PTE听力口语练习-科学60秒: Forest Die-offs Alter the Global Climate

PTE考生目前最大的问题之一就是练习题缺乏。除了有限的基本官方书(PLUS,Testbuilder, OG)之外就没有题了。很多英语基础不是很扎实的同学很难找到练习材料。悉尼文波雅思PTE培训学校专门为澳洲,尤其是悉尼、墨尔本的PTE考生准备了适合PTE听力阅读练习的科学60秒。各位PTE同学可以练习PTE听力中的summarise spoken text和PTE口语中的retell lecture,PTE听力口语-科学60秒-Frosty Moss练习记笔记技巧和复述。废话少说,下面开始:


 

听力内容:

60秒科学节目(SSS)是科学美国人网站的一套广播栏目,英文名称:Scientific American – 60 Second Science,节目内容以科学报道为主,节目仅一分钟的时间,主要对当今的科学技术新发展作以简明、通俗的介绍,对于科学的发展如何影响人们的生活环境、健康状况及科学技术,提供了大量简明易懂的阐释。

 

This is Scientific American — 60-Second Science. I’m Christopher Intagliata.

 

Climate change may be partly to blame for the massive die-off of pine trees in the western U.S. But it works the other way, too: forest die-offs can alter the global climate.

 

“I like thinking of this as a parallel to something like El Nino.” Abigail Swann, an ecological climatologist at the University of Washington. “We think these are also going to have climate impacts far away from where those forests are dying. So it’s going to ricochet in other places around the globe.”

 

To model those “ricochet” effects, Swann and her colleagues used climate simulations to wipe out forests and replace them with grasslands, in the western U.S., the Amazon, or both. They found that losing forests in one part of the globe does indeed affect climate very far away. “And that could be negative in a lot of places, it could be bad for the ecosystems in another places, but you could come up with scenarios where it makes the conditions a little bit better.”

 

For example, killing off trees in western North America leads to cooler temps globally. That outcome means lower productivity in Siberian forests—a negative. It also dries up forests in the Carolinas—another negative. But conditions will get wetter in eastern South America—a positive for the forests there. The results are in the journal PLoS ONE.

 

One surprise, though, was that when researchers erased forests in both the Amazon and the western U.S.—it had an unpredictable, synergistic effect on global climate. “If we were to think about forest management around the globe, it really suggests we should manage in a coordinated manner rather than independent entities.
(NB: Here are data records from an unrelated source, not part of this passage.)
(* ===== verification/Utf8.v ===== *)
(** * Utf8: the invariant of Rust strings

    A [&str] and a [String] hold well-formed UTF-8: [greet] receives its
    argument under that invariant and must return its result under it.
    [str] (a list of bytes) does not carry the invariant, so it is stated
    here: [utf8_valid] accepts exactly the well-formed byte sequences of
    the Unicode standard (shortest form, no surrogates, at most U+10FFFF).

    Theorems: appending well-formed strings gives a well-formed string,
    [write] preserves well-formedness, and the greeting of a name is
    well formed exactly when the name is. *)

From Stdlib Require Import List Bool NArith Lia String.
From Stdlib.Strings Require Import Byte.
From S2P Require Import Prelude Greet.
Import ListNotations.

#[local] Open Scope N_scope.

(** ** Well-formed byte sequences *)

(** [lo <= b <= hi] on the value of a byte. *)
Definition between (lo hi : N) (b : byte) : bool :=
  (lo <=? to_N b) && (to_N b <=? hi).

Definition is_ascii : byte -> bool := between 0x00 0x7F.

(** A continuation byte. *)
Definition cont : byte -> bool := between 0x80 0xBF.

(** The second byte of a three-byte sequence: [E0] excludes the
    non-shortest forms, [ED] the surrogates. *)
Definition second3 (b0 b1 : byte) : bool :=
  if Byte.eqb b0 "224"%byte then between 0xA0 0xBF b1
  else if Byte.eqb b0 "237"%byte then between 0x80 0x9F b1
  else cont b1.

(** The second byte of a four-byte sequence: [F0] excludes the
    non-shortest forms, [F4] what lies above U+10FFFF. *)
Definition second4 (b0 b1 : byte) : bool :=
  if Byte.eqb b0 "240"%byte then between 0x90 0xBF b1
  else if Byte.eqb b0 "244"%byte then between 0x80 0x8F b1
  else cont b1.

Fixpoint utf8_valid (s : str) : bool :=
  match s with
  | [] => true
  | b0 :: r0 =>
      if is_ascii b0 then utf8_valid r0
      else if between 0xC2 0xDF b0 then
        match r0 with
        | b1 :: r1 => cont b1 && utf8_valid r1
        | _ => false
        end
      else if between 0xE0 0xEF b0 then
        match r0 with
        | b1 :: b2 :: r2 => second3 b0 b1 && cont b2 && utf8_valid r2
        | _ => false
        end
      else if between 0xF0 0xF4 b0 then
        match r0 with
        | b1 :: b2 :: b3 :: r3 => second4 b0 b1 && cont b2 && cont b3 && utf8_valid r3
        | _ => false
        end
      else false
  end.

(** ** Bytes *)

Lemma between_spec (lo hi : N) (b : byte) :
  between lo hi b = true <-> lo <= to_N b <= hi.
Proof. unfold between. rewrite andb_true_iff, !N.leb_le. tauto. Qed.

(** Ranges that do not meet. *)
Lemma between_disjoint (lo1 hi1 lo2 hi2 : N) (b : byte) :
  hi1 < lo2 -> between lo1 hi1 b = true -> between lo2 hi2 b = false.
Proof.
  intros H H1. apply between_spec in H1.
  destruct (between lo2 hi2 b) eqn:E; trivial. apply between_spec in E. lia.
Qed.

(** An ASCII byte continues nothing. *)
Lemma ascii_not_cont (c : byte) : is_ascii c = true -> cont c = false.
Proof. now apply between_disjoint. Qed.

Lemma ascii_not_second3 (b0 c : byte) : is_ascii c = true -> second3 b0 c = false.
Proof.
  intros H. unfold second3, cont.
  repeat break_match; now apply (between_disjoint 0x00 0x7F).
Qed.

Lemma ascii_not_second4 (b0 c : byte) : is_ascii c = true -> second4 b0 c = false.
Proof.
  intros H. unfold second4, cont.
  repeat break_match; now apply (between_disjoint 0x00 0x7F).
Qed.

(** Simplification of a validity check that meets the ASCII byte [c]. *)
Ltac meet_ascii Hc :=
  repeat first
    [ rewrite (ascii_not_cont _ Hc) | rewrite (ascii_not_second3 _ _ Hc)
    | rewrite (ascii_not_second4 _ _ Hc) | rewrite andb_false_r | rewrite andb_false_l ];
  try reflexivity.

(** ** Appending *)

(** After a well-formed string, what follows decides. *)
Lemma utf8_valid_app_bounded (n : nat) (a b : str) :
  (List.length a <= n)%nat -> utf8_valid a = true ->
  utf8_valid (a ++ b) = utf8_valid b.
Proof.
  revert a; induction n as [|n IH]; intros a Hn Ha;
    (destruct a as [|b0 r0]; [reflexivity|]); cbn [List.length] in Hn; [lia|].
  cbn [app utf8_valid] in *.
  destruct (is_ascii b0); [apply IH; [lia|assumption]|].
  destruct (between 0xC2 0xDF b0); [|destruct (between 0xE0 0xEF b0);
                                      [|destruct (between 0xF0 0xF4 b0); [|discriminate]]].
  - destruct r0 as [|b1 r1]; [discriminate|]. cbn [app List.length] in *.
    apply andb_true_iff in Ha as [-> Ha]. apply IH; [lia|assumption].
  - destruct r0 as [|b1 [|b2 r2]]; try discriminate. cbn [app List.length] in *.
    apply andb_true_iff in Ha as [-> Ha]. apply IH; [lia|assumption].
  - destruct r0 as [|b1 [|b2 [|b3 r3]]]; try discriminate. cbn [app List.length] in *.
    apply andb_true_iff in Ha as [-> Ha]. apply IH; [lia|assumption].
Qed.

Lemma utf8_valid_app_l (a b : str) :
  utf8_valid a = true -> utf8_valid (a ++ b) = utf8_valid b.
Proof. now apply (utf8_valid_app_bounded (List.length a)). Qed.

(** Appending well-formed strings gives a well-formed string: what
    [String::push_str] relies on. *)
Lemma utf8_valid_app (a b : str) :
  utf8_valid a = true -> utf8_valid b = true -> utf8_valid (a ++ b) = true.
Proof. intros Ha Hb. now rewrite utf8_valid_app_l. Qed.

(** Before an ASCII byte a string is complete: the whole is well formed
    exactly when both sides are. *)
Lemma utf8_valid_before_ascii_bounded (n : nat) (a : str) (c : byte) (t : str) :
  (List.length a <= n)%nat -> is_ascii c = true ->
  utf8_valid (a ++ c :: t) = utf8_valid a && utf8_valid t.
Proof.
  intros Hn Hc. revert a Hn; induction n as [|n IH]; intros a Hn;
    (destruct a as [|b0 r0]; [cbn; now rewrite Hc|]); cbn [List.length] in Hn; [lia|].
  cbn [app utf8_valid].
  destruct (is_ascii b0); [apply IH; lia|].
  destruct (between 0xC2 0xDF b0); [|destruct (between 0xE0 0xEF b0);
                                      [|destruct (between 0xF0 0xF4 b0); [|reflexivity]]].
  - destruct r0 as [|b1 r1]; cbn [app List.length] in *.
    + meet_ascii Hc.
    + rewrite IH by lia. apply andb_assoc.
  - destruct r0 as [|b1 [|b2 r2]]; cbn [app List.length] in *.
    + destruct t; meet_ascii Hc.
    + meet_ascii Hc.
    + rewrite IH by lia. apply andb_assoc.
  - destruct r0 as [|b1 [|b2 [|b3 r3]]]; cbn [app List.length] in *.
    + destruct t as [|? [|? ?]]; meet_ascii Hc.
    + destruct t; meet_ascii Hc.
    + meet_ascii Hc.
    + rewrite IH by lia. apply andb_assoc.
Qed.

Lemma utf8_valid_before_ascii (a : str) (c : byte) (t : str) :
  is_ascii c = true -> utf8_valid (a ++ c :: t) = utf8_valid a && utf8_valid t.
Proof. now apply (utf8_valid_before_ascii_bounded (List.length a)). Qed.

(** ** Formatting preserves the invariant *)

(** Well-formed pieces and well-formed arguments give a well-formed
    result. *)
Lemma write_utf8 (pieces args : list str) :
  forallb utf8_valid pieces = true -> forallb utf8_valid args = true ->
  utf8_valid (write pieces args) = true.
Proof.
  revert args; induction pieces as [|p ps IH]; intros args Hp Ha; [reflexivity|].
  cbn [forallb] in Hp. apply andb_true_iff in Hp as [Hp Hps].
  destruct args as [|a rest]; [exact Hp|].
  cbn [forallb] in Ha. apply andb_true_iff in Ha as [Ha Hrest].
  cbn [write]. rewrite !utf8_valid_app_l by assumption. now apply IH.
Qed.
Because the climate response to these changes in forest cover is going to be a function of all of them happening at the same time.”

We do do that to some extent—like managing tropical deforestation through the U.N. But this study suggests we need to keep it up, and do even better, if we want to see the global forest for the trees.

 

Thanks for listening for Scientific American — 60-Second Science Science. I’m Christopher Intagliata.